Climate change and social vulnerability
Climate change and social vulnerability
April 10, 2023
This study contributes to the development of integrated and multi-sectoral methodologies to measure and address climate change impact, looking particularly at the way in which climate change intersects with social vulnerability. Climate change is often described as a threat multiplier (UNDP, 2020), amplifying other risks and vulnerabilities, including social vulnerability.

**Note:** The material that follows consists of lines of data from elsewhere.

Lemma ltb_leb x y : (x <? y) = true -> (x <=? y) = true.
Proof. rewrite FloatAxioms.leb_spec, FloatAxioms.ltb_spec. apply SFltb_leb. Qed.

Lemma leb_refl x : finite x = true -> (x <=? x) = true.
Proof. intros F. apply leb_F2Q; auto. lra. Qed.

Lemma Prim2SF_zero : Prim2SF 0 = S754_zero false.
Proof. reflexivity. Qed.

Lemma finite_zero : finite 0 = true.
Proof. reflexivity. Qed.

Lemma F2Q_zero : (F2Q 0 == 0)%Q.
Proof. reflexivity. Qed.

Lemma finite_one : finite 1 = true.
Proof. reflexivity. Qed.

Lemma F2Q_one : (F2Q 1 == 1)%Q.
Proof. vm_compute. reflexivity. Qed.

Lemma finite_two : finite 2 = true.
Proof. reflexivity. Qed.

Lemma F2Q_two : (F2Q 2 == 2)%Q.
Proof. vm_compute. reflexivity. Qed.

(** A double that is not below zero is finite or plus infinity. *)
Lemma nonneg_cases x :
  (0 <=? x) = true ->
  (finite x = true /\ (0 <= F2Q x)%Q) \/ Prim2SF x = S754_infinity false.
Proof.
  rewrite FloatAxioms.leb_spec, Prim2SF_zero. unfold finite, F2Q.
  destruct (Prim2SF x) as [s|[]| |[] m e]; simpl SFleb; try discriminate; intros _.
  - left. split; [reflexivity|]. simpl. lra.
  - right. reflexivity.
  - left. split; [reflexivity|]. rewrite finite_value. cbv iota.
    apply Qlt_le_weak, mantissa_pos.
Qed.

Lemma positive_finite x :
  finite x = true -> (0 < F2Q x)%Q -> exists m e, Prim2SF x = S754_finite false m e.
Proof.
  unfold finite, F2Q. destruct (Prim2SF x) as [s|s| |s m e]; try discriminate; intros _ H.
  rewrite finite_value in H. pose proof (mantissa_pos m e).
  destruct s; [lra|]. eauto.
Qed.

Lemma nonzero_finite x : ~ (F2Q x == 0)%Q -> finite x = true.
Proof.
  unfold finite, F2Q. destruct (Prim2SF x); simpl; intros H; try reflexivity;
    exfalso; apply H; reflexivity.
Qed.

(** Infinity times a positive double, and a double plus infinity. *)
Lemma mul_infinity x y :
  Prim2SF x = S754_infinity false -> finite y = true -> (0 < F2Q y)%Q ->
  Prim2SF (x * y) = S754_infinity false.
Proof.
  intros Hx Fy Hy. destruct (positive_finite y Fy Hy) as (m & e & Ey).
  rewrite FloatAxioms.mul_spec, Hx, Ey. reflexivity.
Qed.

Lemma add_infinity x y :
  finite x = true -> Prim2SF y = S754_infinity false ->
  Prim2SF (x + y) = S754_infinity false.
Proof.
  unfold finite. intros Fx Hy. rewrite FloatAxioms.add_spec, Hy.
  destruct (Prim2SF x) as [[]|[]| |[] m e]; try discriminate; reflexivity.
Qed.

Lemma leb_infinity x y :
  finite x = true -> Prim2SF y = S754_infinity false -> (x <=? y) = true.
Proof.
  unfold finite. intros Fx Hy. rewrite FloatAxioms.leb_spec, Hy.
  destruct (Prim2SF x) as [[]|[]| |[] m e]; try discriminate; reflexivity.
Qed.

(** *** Doubles that exist *)

Lemma representable p e0 :
  (dig p <= 53)%Z -> (-1074 <= e0)%Z -> (dig p + e0 <= 1024)%Z ->
  exists c : float, finite c = true /\ (F2Q c == inject_Z (Zpos p) * pow2 e0)%Q.
Proof.
  intros Hd He Htop. pose proof (dig_pos p).
  set (ec := Z.max (dig p + e0 - 53) (-1074)).
  assert (Hec : (ec <= e0)%Z) by (unfold ec; lia).
  destruct (shl_align_spec p e0 ec Hec) as [Hm _].
  set (mc := fst (shl_align p e0 ec)) in *.
  assert (Hdm : dig mc = (dig p + (e0 - ec))%Z) by (apply (dig_shift p); [lia|exact Hm]).
  assert (V : valid_binary (S754_finite false mc ec) = true).
  { simpl. apply bounded_spec. rewrite Hdm. unfold ec. lia. }
  exists (SF2Prim (S754_finite false mc ec)).
  unfold finite, F2Q. rewrite (Prim2SF_SF2Prim _ V). split; [reflexivity|].
  unfold mc. rewrite <- (aligned_value false p e0 ec Hec). reflexivity.
Qed.

Lemma integer_representable j :
  (0 <= j <= 2 ^ 53)%Z -> exists c : float, finite c = true /\ (F2Q c == inject_Z j)%Q.
Proof.
  intros Hj. destruct j as [|p|p]; [| |lia].
  - exists 0. split; reflexivity.
  - destruct (BinInt.Z.eq_dec (Zpos p) (2 ^ 53)) as [Heq|Hne].
    + destruct (representable 1 53) as (c & Fc & Hc); [unfold dig; simpl; lia|lia|unfold dig; simpl; lia|].
      exists c. split; [exact Fc|]. rewrite Hc, Heq, (pow2_Z 53) by lia.
      change (inject_Z 1) with 1%Q. ring.
    + assert (Hd : (dig p <= 53)%Z).
      { pose proof (dig_bounds p) as [Hlo _]. pose proof (dig_pos p).
        destruct (Z_le_gt_dec (dig p) 53) as [Hle|Hgt]; [exact Hle|].
        assert (2 ^ 53 <= 2 ^ (dig p - 1))%Z by (apply Z.pow_le_mono_r; lia). lia. }
      destruct (representable p 0 Hd) as (c & Fc & Hc); [lia|lia|].
      exists c. split; [exact Fc|]. rewrite Hc, pow2_0. ring.
Qed.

The connection between climate change and social vulnerability remains under-researched. Research on climate change impact currently lacks a clear understanding of how its risks intersect with pre-existing vulnerabilities in societies and communities (De Sherbinin et al., 2019; Gerlak and Greene, 2019; Jagarnath et al., 2020). In the Arab region, there is a lack of evidence on the complex relationship between climate change and social vulnerability (Arab Water Council, 2021b). Pre-existing social vulnerabilities may include poverty, unemployment, lack of access to public services, education, and structural inequalities based on ethnicity, migration status, gender, disability and health. All of these factors may impact a community’s exposure, sensitivity, and adaptive capacity to climate change-related risks. In the Arab region, there is a need for methodologies that help capture and unveil the multi-sectoral indicators of climate change to generate a regional understanding of climate change as compound risk (AWC, 2021b).